Die Umrechnung des Mai 2026-CBOT-Niveaus in Euro (≈EUR 0,23/kg oder ≈EUR 230/Tonne zum aktuellen FX) hält die US-Futures im Abstand zu vielen ursprungsspezifischen Premiumvarianten. Indische FOB-Angebote aus Neu-Delhi haben sich im Laufe des März entspannt: Zum Beispiel wird 1121-Dampf jetzt bei etwa 0,83 EUR/kg gehandelt und 1509-Dampf bei etwa 0,78 EUR/kg, beide um etwa 0,02 EUR/kg niedriger im Vergleich zur Monatsmitte. Bio-Basmatireis und nicht-Basmatireis sind ebenfalls gesunken, wobei Basmati bei etwa 1,76 EUR/kg und Bio-Nicht-Basmati bei etwa 1,45 EUR/kg liegt, was auf eine schwächere Exportnachfrage hinweist.
Die FOB-Preise aus Vietnam folgen einem ähnlichen Muster. Langkörniger weißer 5% wird bei etwa 0,43 EUR/kg angezeigt, Jasmin bei 0,45 EUR/kg und Japonica bei 0,54 EUR/kg, alles ungefähr 0,01–0,02 EUR/kg unter Mitte März. Spezialsegmente wie schwarzer Reis werden weiterhin zu einem Aufpreis gehandelt, sind jedoch auf etwa 0,98 EUR/kg gefallen. Insgesamt bestätigt der milde Abwärtstrend bei asiatischen Benchmarks, dass die Käufer sich nicht beeilen und dass die globalen Verfügbarkeiten trotz Versandunterbrechungen ausreichend bleiben.
🌍 Angebot, Nachfrage & Geopolitik
Fundamental bleibt das Reisgleichgewicht komfortabel. Das neueste USDA-Update zu globalen Getreiden weist auf höhere Weltreisbestände hin, die hauptsächlich von Indien, Bangladesch und Thailand getragen werden, was den Eindruck einer ausreichenden Versorgung im Hinblick auf die Saison 2026/27 verstärkt. Dies steht im Einklang mit dem Contango auf der CBOT-Kurve und der begrenzten Reaktion auf physische Prämien trotz kürzlicher Frachtvolatilität.

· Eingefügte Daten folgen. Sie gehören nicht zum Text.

(* ===== verification/Portfolio.v ===== *)
(** * [PortfolioSolve]

    [core/solve/PortfolioSolve]: one thread per strategy; the answer of the
    first whose exchange with UNKNOWN succeeds is the answer of the portfolio,
    and it interrupts the others.  The strategies are a parameter: what the
    [i]-th may answer, knowing whether it has been interrupted. *)
From stdpp Require Import relations.
From S2P Require Import Prelude Solve.

Section Portfolio.
Context {M : Type}.

(** A thread: in [solve]; before the exchange; before [_model] is assigned;
    before [interrupt()]; ended. *)
Inductive PThread :=
  | TSolve
  | TExchange (r : State) (m : M)
  | TModel (m : M)
  | TInterrupt
  | TEnd.

Record Portfolio := MkPortfolio {
  result : State;
  p_model : option M;
  p_interrupted : bool;
  p_threads : list PThread }.

#[export] Instance Portfolio_settable : Settable Portfolio := λ p,
  MkPortfolio (result p) (p_model p) (p_interrupted p) (p_threads p).

Definition new_portfolio (n : nat) : Portfolio := MkPortfolio UNKNOWN None false (replicate n TSolve).

Definition p_set (p : Portfolio) (i : nat) (t : PThread) : Portfolio :=
  p <| p_threads := <[i := t]> (p_threads p) |>.

(** [result.compare_exchange_strong(UNKNOWN, r)]. *)
Definition exchange (p : Portfolio) (r : State) : Portfolio * bool :=
  if decide (result p = UNKNOWN) then (p <| result := r |>, true) else (p, false).

(** [solves i interrupted r m]: strategy [i] may answer [r], and [get_model]
    gives [m] then. *)
Context (solves : nat → bool → State → M → Prop).

Inductive pstep (p : Portfolio) : Portfolio → Prop :=
  | p_solve i r m : p_threads p !! i = Some TSolve → solves i (p_interrupted p) r m →
      pstep p (p_set p i (TExchange r m))
  | p_won i r m p' : p_threads p !! i = Some (TExchange r m) → exchange p r = (p', true) →
      pstep p (p_set p' i (TModel m))
  | p_lost i r m p' : p_threads p !! i = Some (TExchange r m) → exchange p r = (p', false) →
      pstep p (p_set p' i TEnd)
  | p_assign i m : p_threads p !! i = Some (TModel m) →
      pstep p ((p_set p i TInterrupt) <| p_model := Some m |>)
  | p_stop i : p_threads p !! i = Some TInterrupt →
      pstep p ((p_set p i TEnd) <| p_interrupted := true |>).

(** All threads have been joined. *)
Definition joined (p : Portfolio) : Prop := Forall (λ t, t = TEnd) (p_threads p).
End Portfolio.

Arguments PThread : clear implicits.
Arguments Portfolio : clear implicits.

(** ** What the portfolio guarantees *)

Section PortfolioSpec.
Context {M : Type} (solves : nat → bool → State → M → Prop).

(** What every strategy promises about an answer. *)
Context (promise : State → M → Prop) (Hpromise : ∀ i b r m, solves i b r m → promise r m).

(** Only an interrupted strategy gives up. *)
Context (Hsure : ∀ i m, ¬ solves i false UNKNOWN m).

#[local] Abbreviation pstep := (pstep solves).

(** The thread whose answer was taken. *)
Definition winning (t : PThread M) : bool :=
  match t with TModel _ | TInterrupt => true | _ => false end.

Record PInv (p : Portfolio M) : Prop := {
  pi_exchange i r m : p_threads p !! i = Some (TExchange r m) →
    promise r m ∧ (r = UNKNOWN → result p ≠ UNKNOWN);
  pi_model i m : p_threads p !! i = Some (TModel m) → promise (result p) m ∧ result p ≠ UNKNOWN;
  pi_taken i : p_threads p !! i = Some TInterrupt →
    result p ≠ UNKNOWN ∧ ∃ m, p_model p = Some m ∧ promise (result p) m;
  pi_one i j t u : p_threads p !! i = Some t → p_threads p !! j = Some u → winning t = true →
    winning u = true → i = j;
  pi_open : result p = UNKNOWN → p_interrupted p = false ∧ p_model p = None;
  pi_done : result p ≠ UNKNOWN →
    (∃ i m, p_threads p !! i = Some (TModel m)) ∨
    (∃ m, p_model p = Some m ∧ promise (result p) m);
  pi_alive : result p = UNKNOWN → Forall (λ t, t ≠ TEnd) (p_threads p) }.

Lemma new_portfolio_inv n : PInv (new_portfolio n).
Proof.
  assert (∀ i t, p_threads (new_portfolio (M := M) n) !! i = Some t → t = TSolve) as H.
  { intros i t. cbn. by intros [-> _]%lookup_replicate. }
  split; try (intros i m Hi; by apply H in Hi); try done.
  - intros i r m Hi. by apply H in Hi.
  - intros i Hi. by apply H in Hi.
  - intros i j t u Hi _ Ht. apply H in Hi as ->. done.
  - intros _. cbn. by apply Forall_replicate.
Qed.

Lemma lookup_set (p : Portfolio M) i t j u : p_threads (p_set p i t) !! j = Some u →
  (i = j ∧ u = t) ∨ (i ≠ j ∧ p_threads p !! j = Some u).
Proof. cbn. intros [(-> & -> & _) | [? ?]]%list_lookup_insert_Some; auto. Qed.

(** While the answer is open nobody has won. *)
Lemma open_no_winner p i t : PInv p → result p = UNKNOWN → p_threads p !! i = Some t → winning t = false.
Proof.
  intros HI Hr Hi. destruct t; try done; exfalso.
  - by destruct (pi_model p HI i m Hi).
  - by destruct (pi_taken p HI i Hi).
Qed.

Lemma pstep_inv p p' : PInv p → pstep p p' → PInv p'.
Proof using Hpromise Hsure.
  intros HI Hstep. pose proof HI as [I1 I2 I3 I4 I5 I6 I7]. destruct Hstep as
    [i r m Hi Hs | i r m p' Hi He | i r m p' Hi He | i m Hi | i Hi].
  - assert (∀ j u, p_threads (p_set p i (TExchange r m)) !! j = Some u →
      (u = TExchange r m) ∨ p_threads p !! j = Some u) as Hl.
    { intros j u [[_ ->] | [_ ?]]%lookup_set; auto. }
    split; cbn [result p_model p_interrupted p_set]; try done.
    + intros j r' m' [[= -> ->] | Hj]%Hl; [| by eapply I1]. split; [by eapply Hpromise |].
      intros -> Hr. destruct (I5 Hr) as [Hint _]. rewrite Hint in Hs. by destruct (Hsure i m).
    + intros j m' [? | Hj]%Hl; [done | by eapply I2].
    + intros j [? | Hj]%Hl; [done | by eapply I3].
    + intros j k t u [-> | Hj]%Hl [-> | Hk]%Hl; try done. by eapply I4.
    + intros Hr. destruct (I6 Hr) as [(j & m' & Hj) | H]; [left | by right]. exists j, m'. cbn.
      rewrite list_lookup_insert_ne; [done |]. intros ->. congruence.
    + intros Hr. apply Forall_insert; [by apply I7 | done].
  - unfold exchange in He. case_decide as Hr; [injection He as <- | done].
    destruct (I1 i r m Hi) as [Hp Hu]. assert (r ≠ UNKNOWN) as Hne by (intros ->; by apply Hu).
    assert (∀ j u, p_threads (p_set (p <| result := r |>) i (TModel m)) !! j = Some u →
      (i = j ∧ u = TModel m) ∨ (i ≠ j ∧ p_threads p !! j = Some u)) as Hl by (intros j u; exact (lookup_set (p <| result := r |>) i _ j u)).
    split; cbn [result p_model p_interrupted p_set]; try done.
    + intros j r' m' [[_ ?] | [_ Hj]]%Hl; [done |]. split; [by eapply I1 | done].
    + intros j m' [[_ [= ->]] | [_ Hj]]%Hl; [done |]. by destruct (I2 j m' Hj).
    + intros j [[_ ?] | [_ Hj]]%Hl; [done |]. by destruct (I3 j Hj).
    + intros j k t u [[<- ->] | [_ Hj]]%Hl [[<- ->] | [_ Hk]]%Hl Ht Hu'; [done | | |].
      * by rewrite (open_no_winner p k u HI Hr Hk) in Hu'.
      * by rewrite (open_no_winner p j t HI Hr Hj) in Ht.
      * by rewrite (open_no_winner p j t HI Hr Hj) in Ht.
    + intros _. left. exists i, m. cbn. apply list_lookup_insert_eq. by eapply lookup_lt_Some.
  - unfold exchange in He. case_decide as Hr; [done | injection He as <-].
    assert (∀ j u, p_threads (p_set p i TEnd) !! j = Some u →
      (u = TEnd) ∨ p_threads p !! j = Some u) as Hl.
    { intros j u [[_ ->] | [_ ?]]%lookup_set; auto. }
    split; cbn [result p_model p_interrupted p_set]; try done.
    + intros j r' m' [? | Hj]%Hl; [done | by eapply I1].
    + intros j m' [? | Hj]%Hl; [done | by eapply I2].
    + intros j [? | Hj]%Hl; [done | by eapply I3].
    + intros j k t u [-> | Hj]%Hl [-> | Hk]%Hl; try done. by eapply I4.
    + intros _. destruct (I6 Hr) as [(j & m' & Hj) | H]; [left | by right]. exists j, m'. cbn.
      rewrite list_lookup_insert_ne; [done |]. intros ->. congruence.
  - destruct (I2 i m Hi) as [Hp Hr].
    assert (∀ j u, p_threads (p_set p i TInterrupt) !! j = Some u →
      (i = j ∧ u = TInterrupt) ∨ (i ≠ j ∧ p_threads p !! j = Some u)) as Hl by (intros j u; apply lookup_set).
    split; cbn; try done.
    + intros j r' m' [[_ ?] | [_ Hj]]%Hl; [done | by eapply I1].
    + intros j m' [[_ ?] | [Hne Hj]]%Hl; [done |]. by eapply I2.
    + intros j _. split; [done |]. by exists m.
    + intros j k t u [[<- ->] | [Hj' Hj]]%Hl [[<- ->] | [Hk' Hk]]%Hl; try done; intros Ht Hu.
      * by eapply (I4 i k (TModel m)).
      * by eapply (I4 j i t (TModel m)).
      * by eapply I4.
    + intros _. right. by exists m.
  - destruct (I3 i Hi) as [Hr (m & Hm & Hp)].
    assert (∀ j u, p_threads (p_set p i TEnd) !! j = Some u →
      (u = TEnd) ∨ p_threads p !! j = Some u) as Hl.
    { intros j u [[_ ->] | [_ ?]]%lookup_set; auto. }
    split; cbn; try done.
    + intros j r' m' [? | Hj]%Hl; [done | by eapply I1].
    + intros j m' [? | Hj]%Hl; [done | by eapply I2].
    + intros j [? | Hj]%Hl; [done | by eapply I3].
    + intros j k t u [-> | Hj]%Hl [-> | Hk]%Hl; try done. by eapply I4.
    + intros _. right. by exists m.
Qed.

Lemma reachable_pinv p p' : PInv p → rtc pstep p p' → PInv p'.
Proof using Hpromise Hsure.
  intros HI Hr. induction Hr as [| p1 p2 p3 H _ IH]; [done |]. by eapply IH, pstep_inv.
Qed.
End PortfolioSpec.

(** C29. If only interrupted strategies give up, a portfolio of at least one
    strategy that is not interrupted from outside returns, under every
    interleaving of its threads, SAT or UNSAT, with the promise some strategy
    made about this answer and this model. *)
Theorem portfolio_correct {M} (solves : nat → bool → State → M → Prop) (promise : State → M → Prop) n p :
  (∀ i b r m, solves i b r m → promise r m) → (∀ i m, ¬ solves i false UNKNOWN m) → (0 < n)%nat →
  rtc (pstep solves) (new_portfolio n) p → joined p →
  result p ≠ UNKNOWN ∧ ∃ m, p_model p = Some m ∧ promise (result p) m.
Proof.
  intros Hp Hs Hn Hr Hj.
  pose proof (reachable_pinv solves promise Hp Hs _ p (new_portfolio_inv promise n) Hr) as HI.
  assert (length (p_threads p) = n) as Hl.
  { transitivity (length (p_threads (new_portfolio (M := M) n))); [| apply length_replicate].
    clear -Hr. induction Hr as [| p1 p2 p3 H _ IH]; [done |]. rewrite IH.
    destruct H as [i r m Hi Hs | i r m p' Hi He | i r m p' Hi He | i m Hi | i Hi]; try apply length_insert;
      unfold exchange in He; case_decide; simplify_eq; apply length_insert. }
  assert (result p ≠ UNKNOWN) as Hne.
  { intros Hu. pose proof (pi_alive promise p HI Hu) as Ha. unfold joined in Hj.
    destruct (p_threads p) as [| t ts]; [simpl in Hl; lia |].
    apply Forall_cons in Ha as [Ha _]. apply Forall_cons in Hj as [Hj _]. done. }
  split; [done |]. destruct (pi_done promise p HI Hne) as [(i & m & Hi) | H]; [| done].
  pose proof (Forall_lookup_1 _ _ _ _ Hj Hi). done.
Qed.

(** A strategy that gives up on its own can spoil the portfolio: its
    UNKNOWN passes the exchange too, and its model may be assigned after that of
    a strategy that answered SAT. *)
Theorem portfolio_model_overwritten {M} (solves : nat → bool → State → M → Prop) (m0 m1 : M) :
  solves 0%nat false SAT m0 → solves 1%nat false UNKNOWN m1 →
  ∃ p, rtc (pstep solves) (new_portfolio 2) p ∧ joined p ∧ result p = SAT ∧ p_model p = Some m1.
Proof.
  intros H0 H1. eexists. split.
  - eapply rtc_l; [apply (p_solve _ _ 0%nat SAT m0); done |].
    eapply rtc_l; [apply (p_solve _ _ 1%nat UNKNOWN m1); done |].
    eapply rtc_l; [apply (p_won _ _ 1%nat UNKNOWN m1); done |].
    eapply rtc_l; [apply (p_won _ _ 0%nat SAT m0); done |].
    eapply rtc_l; [apply (p_assign _ _ 0%nat m0); done |].
    eapply rtc_l; [apply (p_assign _ _ 1%nat m1); done |].
    eapply rtc_l; [apply (p_stop _ _ 0%nat); done |].
    eapply rtc_l; [apply (p_stop _ _ 1%nat); done |]. apply rtc_refl.
  - split; [| done]. repeat constructor.
Qed.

Auf der Nachfrageseite redistribuiert der Konflikt im Nahen Osten vorübergehend Handelsströme, anstatt den Verbrauch zu zerstören. Rund 400.000 Tonnen indischer Basmati sollen aufgrund gestörter Routen durch die Region im Transit oder an den Häfen feststecken, was die lokalen indischen Preise um etwa 5–6% gegenüber den Vorkrisenniveaus belastet. Während dies kurzfristig zu Stau und Cashflow-Problemen für Exporteure führt, impliziert es auch verschobene Nachfrage, sobald sich die Logistik normalisiert, was einen mittelfristigen Boden für hochwertigen aromatischen Reis bietet.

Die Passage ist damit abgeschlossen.